■ Description of the task: Starting from the line that contains "destruct (rendezvous_fifo tt", give back every line through the end of the listing exactly as written and no other line.

■ Records provided:
(** A state with a thread at work. *)
Definition receiving : list (action (Tensor := unit)) := [AManager 1; ARecv [107] (with_manager 1)].

Lemma receiving_reachable : reachable tt true (after receiving).
Proof. apply after_reachable. exists (after receiving). vm_compute. reflexivity. Qed.

Lemma rendezvous_completes_witness :
  exists new s, run tt true some_order (TRecv [107] (with_manager 1) 0) (sys (after receiving)) = Done (new, s).
Proof.
  destruct (rendezvous_completes tt true (after receiving) receiving_reachable) as [_ H].
  apply (H 0%nat _ [] some_order). vm_compute. reflexivity.
Defined.

Lemma rendezvous_exactly_once_witness :
  0 <= 1 < next_done (after two_managers) /\
  (times_called 1 (sys (after two_managers)) = 1 \/
   times_called 1 (sys (after two_managers)) = 0 /\
   exists k a y u, (a, kRecv y u) ∈ queue_of (rdv (sys (after two_managers))) k /\ w_done y = 1).
Proof.
  destruct (rendezvous_exactly_once tt true (after two_managers) 1 two_managers_reachable) as (_ & H & _).
  assert (Hd : 0 <= 1 < next_done (after two_managers)) by (vm_compute; split; [discriminate|reflexivity]).
  split; [exact Hd|]. exact (H two_managers_idle Hd).
Defined.

Lemma rendezvous_balance_witness : 0 <= owner_refs (sys (after two_managers)).
Proof. exact (proj1 (proj2 (rendezvous_balance tt true (after two_managers) two_managers_reachable))). Defined.

Lemma rendezvous_fifo_witness : exists new r',
  Send [107] Args_new tt false (rdv (sys (after two_managers))) = Done ((status_ (rdv (sys (after two_managers))), new), r') /\
  status_ r' = status_ (rdv (sys (after two_managers))) /\
  List.filter visible new = [TInvoke (mkWaiter 1 (Some (2, 0))) StatusOK Args_new (with_manager 2) tt false].
Proof.
  destruct (rendezvous_fifo tt true (after two_managers) [107] Args_new tt false 0 0 some_order (StatusError CANCELLED)
    two_managers_reachable (fun c H => ltac:(discriminate H)) eq_refl) as ((new & r' & E & Hs & Hv & _) & _).
  exists new, r'. split_and!; [exact E|exact Hs|]. rewrite Hv. vm_compute. reflexivity.
Defined.

(** Two waiters under one key. *)
Definition two_waiters : list (action (Tensor := unit)) :=
  [AManager 1; AManager 2; ARecv [107] (with_manager 1); ARun 0; ARecv [107] (with_manager 2); ARun 1].

Definition waiter_entry (c d : Z) : Args * ItemState unit := (with_manager c, kRecv (mkWaiter d (Some (c, 0))) 0).

Lemma two_waiters_queue : queue_of (rdv (sys (after two_waiters))) (KeyHash [107]) = [waiter_entry 1 0; waiter_entry 2 1].
Proof. vm_compute. reflexivity. Qed.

■ Output:
  destruct (rendezvous_fifo tt true (after two_managers) [107] Args_new tt false 0 0 some_order (StatusError CANCELLED)
    two_managers_reachable (fun c H => ltac:(discriminate H)) eq_refl) as ((new & r' & E & Hs & Hv & _) & _).
  exists new, r'. split_and!; [exact E|exact Hs|]. rewrite Hv. vm_compute. reflexivity.
Defined.

(** Two waiters under one key. *)
Definition two_waiters : list (action (Tensor := unit)) :=
  [AManager 1; AManager 2; ARecv [107] (with_manager 1); ARun 0; ARecv [107] (with_manager 2); ARun 1].

Definition waiter_entry (c d : Z) : Args * ItemState unit := (with_manager c, kRecv (mkWaiter d (Some (c, 0))) 0).

Lemma two_waiters_queue : queue_of (rdv (sys (after two_waiters))) (KeyHash [107]) = [waiter_entry 1 0; waiter_entry 2 1].
Proof. vm_compute. reflexivity. Qed.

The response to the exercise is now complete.